As Boeingto get the back in the air, CEO Dennis Muilenburg dealt with press reporters and investors Monday at the business’s yearly investors conference in Chicago.
Muilenburg stated Boeing is making “steady progress” onto the MCAS flight control system that’s at the center of in Ethiopia and Indonesia, however he stopped short of faulting the software application’s fundamental style.
“We’ve confirmed that it was designed for our standards, certified for our standards and we’re confident in that process,” he stated. “It operated according to those design and certification standards. We haven’t seen a technical slip or gap.”
from both crashes suggest that the MCAS system, which is designed to push the Max’s nose down under certain flight conditions, was receiving erroneous data from faulty sensors. In both accidents, flight crews struggled unsuccessfully to take control as the airplanes continually dove just after takeoff.
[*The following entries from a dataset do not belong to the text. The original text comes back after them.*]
Lemma ApplyMembershipChange_wf c n :
  node_wf n → ∃ n' err, ApplyMembershipChange c n = Ret (n', err) ∧ node_wf n'.
Proof.
  intros Hwf. unfold ApplyMembershipChange. destruct (Validate c); [eauto|].
  destruct (applyMembershipChangeLocked_wf c n Hwf) as (n' & err & -> & Hwf' & _). simpl.
  destruct err; [eauto|].
  pose proof (persistLocked_wf _ Hwf'). destruct (persistLocked _). eauto.
Qed.

(** ** Leadership *)

Lemma initLeaderProgress_role_wf n :
  node_wf n →
  ∃ n', initLeaderProgressLocked (set_leaderID n.(nodeID) (set_state Leader n)) = Ret n' ∧
        node_wf n'.
Proof. intros (? & ? & ? & _). by apply initLeaderProgress_wf. Qed.

Lemma promoteCandidate_wf t n :
  node_wf n → ∃ n' r, promoteCandidate t n = Ret (n', r) ∧ node_wf n'.
Proof.
  intros Hwf. unfold promoteCandidate. split_ifs; [eauto|].
  destruct (initLeaderProgress_role_wf n Hwf) as (n' & -> & Hwf'). simpl.
  pose proof (persistLocked_wf _ Hwf'). destruct (persistLocked _). eauto.
Qed.

Lemma BecomeLeader_wf n : node_wf n → ∃ n' err, BecomeLeader n = Ret (n', err) ∧ node_wf n'.
Proof.
  intros Hwf. unfold BecomeLeader.
  destruct (initLeaderProgress_role_wf n Hwf) as (n' & -> & Hwf'). simpl.
  pose proof (persistLocked_wf _ Hwf'). destruct (persistLocked _). eauto.
Qed.

Lemma ensureLeaderProgress_wf n :
  node_wf n → ∃ n', ensureLeaderProgress n = Ret n' ∧ node_wf n'.
Proof.
  intros Hwf. unfold ensureLeaderProgress. pose proof Hwf as (? & ? & ? & _).
  case_bool_decide; simpl; [|eauto].
  split_ifs; eauto using initLeaderProgress_wf.
Qed.

(** No step panics, and the invariant holds after it. *)
Lemma exec_wf op n : node_wf n → op_ok op n → ∃ n', exec op n = Ret n' ∧ node_wf n'.
Proof.
  intros Hwf Hok.
  assert (Hr : ∀ {R} (m : go (Node * R)),
    (∃ n' r, m = Ret (n', r) ∧ node_wf n') → ∃ n', (r ← m; Ret r.1) = Ret n' ∧ node_wf n').
  { intros R m (n' & r & -> & ?). eauto. }
  destruct op; simpl in *; try (eexists; split; [reflexivity|]);
    try (apply Hr);
    eauto using BecomeFollower_wf, BecomeCandidate_wf, RequestVote_wf, stepDown_wf,
      markApplied_wf, ensureLeaderProgress_wf, BecomeLeader_wf, AppendLocal_wf,
      RecordReplicationSuccess_wf, RecordReplicationFailure_wf, Compact_wf,
      ApplyMembershipChange_wf, applyCommittedMembershipChange_wf, promoteCandidate_wf.
  - by apply persistLocked_wf, set_votedFor_wf.
  - apply HandleAppendEntries_wf; tauto.
Qed.

(** ** Runs of one node *)

Inductive node_step : Node → Node → Prop :=
| NS_op op n n' : op_ok op n → exec op n = Ret n' → node_step n n'.

Lemma node_steps_wf n n' : node_wf n → rtc node_step n n' → node_wf n'.
Proof.
  intros Hwf Hr. induction Hr as [|a b c [op n1 n2 Hok He] _ IH]; [done|]. apply IH.
  destruct (exec_wf op n1 Hwf Hok) as (m & Hm & Hwfm). rewrite He in Hm. by simplify_eq.
Qed.

End steps.
(** ** State *)

(** [answers] are the vote responses computed so far, by node and request;
    [selfVotes] the terms in which a node became candidate and stored it;
    [elected] the promotions, and [asked] the requests that elections have made, in
    any order. *)
Record Cluster := mkCluster {
  nodes : gmap string Node;
  threads : gmap string electionPC;
  answers : list (string * RequestVoteRequest * RequestVoteResponse);
  selfVotes : list (string * Z);
  elected : list (Z * string);
  asked : list RequestVoteRequest;
}.

Implicit Types c : Cluster.
Implicit Types n : Node.

Definition set_node (i : string) (n : Node) c : Cluster :=
  mkCluster (<[i := n]> c.(nodes)) c.(threads) c.(answers) c.(selfVotes) c.(elected) c.(asked).

Definition set_thread (i : string) (pc : electionPC) c : Cluster :=
  mkCluster c.(nodes) (<[i := pc]> c.(threads)) c.(answers) c.(selfVotes) c.(elected) c.(asked).

Definition add_answer (a : string * RequestVoteRequest * RequestVoteResponse) c : Cluster :=
  mkCluster c.(nodes) c.(threads) (a :: c.(answers)) c.(selfVotes) c.(elected) c.(asked).

(** What one election step adds to the history. *)
Definition record_election (i : string) (pc pc' : electionPC) (n' : Node) c : Cluster :=
  match pc, pc' with
  | ECandidate, ESnapshot =>
      mkCluster c.(nodes) c.(threads) c.(answers)
        ((i, n'.(currentTerm)) :: c.(selfVotes)) c.(elected) c.(asked)
  | ESnapshot, EWait req _ _ _ =>
      mkCluster c.(nodes) c.(threads) c.(answers) c.(selfVotes) c.(elected) (req :: c.(asked))
  | EPromote t, EDone true _ =>
      mkCluster c.(nodes) c.(threads) c.(answers) c.(selfVotes) ((t, i) :: c.(elected)) c.(asked)
  | _, _ => c
  end.

(** The peers of node [i] are the other members. *)
Definition peers_of (i : string) (ps : list string) : Prop := i :: ps ≡ₚ members.

(** ** Steps *)

Inductive cluster_step : Cluster → Cluster → Prop :=
| CS_op i n op n' c :
    c.(nodes) !! i = Some n → bystander op = true → exec op n = Ret n' →
    storable (persistentOf n') →
    cluster_step c (set_node i n' c)
| CS_vote i n req n' resp c :
    c.(nodes) !! i = Some n → RequestVote req n = (n', (resp, None)) →
    storable (persistentOf n') →
    cluster_step c (add_answer (i, req, resp) (set_node i n' c))
| CS_vote_failed i n req n' resp e c :
    c.(nodes) !! i = Some n → RequestVote req n = (n', (resp, Some e)) →
    cluster_step c (set_node i n' c)
| CS_election i n pc n' pc' c :
    c.(nodes) !! i = Some n → c.(threads) !! i = Some pc →
    electionStep pc n = Ret (n', pc') →
    0 ≤ n.(currentTerm) < two64 - 1 → storable (persistentOf n') →
    cluster_step c (record_election i pc pc' n' (set_thread i pc' (set_node i n' c)))
| CS_vote_result i req peers pending votes p resp c :
    c.(threads) !! i = Some (EWait req peers pending votes) →
    p ∈ pending → (p, req, resp) ∈ c.(answers) →
    cluster_step c
      (set_thread i (voteRecv (EWait req peers pending votes) (Result p (inl resp))) c)
| CS_vote_lost i req peers pending votes p e c :
    c.(threads) !! i = Some (EWait req peers pending votes) → p ∈ pending →
    cluster_step c
      (set_thread i (voteRecv (EWait req peers pending votes) (Result p (inr e))) c)
| CS_vote_ctx i req peers pending votes e c :
    c.(threads) !! i = Some (EWait req peers pending votes) →
    cluster_step c
      (set_thread i (voteRecv (EWait req peers pending votes) (CtxDone e)) c)
| CS_prevote i pc ev c :
    c.(threads) !! i = Some pc →
    cluster_step c (set_thread i (preVoteRecv pc ev) c)
| CS_start i won err clientNil c :
    c.(threads) !! i = Some (EDone won err) →
    cluster_step c (set_thread i (startElectionPC clientNil) c)
| CS_restart i n s peers0 n' c :
    c.(nodes) !! i = Some n → n.(store) = Some s → peers_of i peers0 →
    NewRaftNode i peers0 (Some s) = inl n' →
    cluster_step c (set_thread i (EDone false None) (set_node i n' c)).

(** Every node freshly built from an empty store, no election running. *)
Definition cluster_init c : Prop :=
  (∀ i n, c.(nodes) !! i = Some n →
     ∃ ps st, peers_of i ps ∧ NewRaftNode i ps st = inl n ∧
              (∀ s, st = Some s → Load s = inl zeroPS)) ∧
  (∀ i pc, c.(threads) !! i = Some pc → pc = EDone false None) ∧
  c.(answers) = [] ∧ c.(selfVotes) = [] ∧ c.(elected) = [] ∧ c.(asked) = [].

(** ** Votes *)

(** Node [v] gave its vote of term [t] to [k]. *)
Definition granted c (v : string) (t : Z) (k : string) : Prop :=
  (∃ req resp, (v, req, resp) ∈ c.(answers) ∧ rvr_VoteGranted resp = true ∧
     rvq_Term req = t ∧ rvq_CandidateID req = k) ∨
  (v = k ∧ (k, t) ∈ c.(selfVotes)).

(** The same for a vote that counts: one that answers a request of [k]'s own election. *)
Definition counted c (v : string) (t : Z) (k : string) : Prop :=
  (∃ req resp, (v, req, resp) ∈ c.(answers) ∧ rvr_VoteGranted resp = true ∧
     rvq_Term req = t ∧ rvq_CandidateID req = k ∧ req ∈ c.(asked)) ∨
  (v = k ∧ (k, t) ∈ c.(selfVotes)).

Lemma counted_granted c v t k : counted c v t k → granted c v t k.
Proof. unfold counted, granted. naive_solver. Qed.

Lemma counted_mono c (c' : Cluster) v t k :
  (∀ a, a ∈ c.(answers) → a ∈ c'.(answers)) → (∀ r, r ∈ c.(asked) → r ∈ c'.(asked)) →
  (∀ x, x ∈ c.(selfVotes) → x ∈ c'.(selfVotes)) → counted c v t k → counted c' v t k.
Proof. unfold counted. naive_solver. Qed.

(** A vote is a promise: the term has passed, or the vote still stands. *)
Definition promise (t : Z) (k : string) (term : Z) (vote : string) : Prop :=
  t < term ∨ (t = term ∧ vote = k).

(** A property of what a restart of the node would read. *)
Definition on_disk (P : PersistentState → Prop) (n : Node) : Prop :=
  ∀ s ps, n.(store) = Some s → Load s = inl ps → P ps.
In his remarks, Muilenburg said the incorrect data was a common link in a chain of events that led to both crashes. It’s a link Boeing owns and that the software update will fix.
“[The update] will make the airplane more secure moving forward,” he stated. “I’m confident with that change it will be one of the safest airplanes ever to fly.”
Without elaborating Muilenburg likewise stated that in many cases pilots did not “completely” follow the treatments that Boeing had actually laid out to avoid a crash when it comes to a MCAS breakdown.
Also Monday, Boeing reacted in a declaration to an April 29 Wall Street Journal Report report that stated a security function created to notify flight teams to a defective sensing unit was not running on some Max aircrafts that had actually been provided to airline companies.
“The alert was intended to be a standard, stand-alone feature on MAX airplanes,” the declaration stated. “However, the disagree alert was not operable on all airplanes because the feature was not activated as intended.”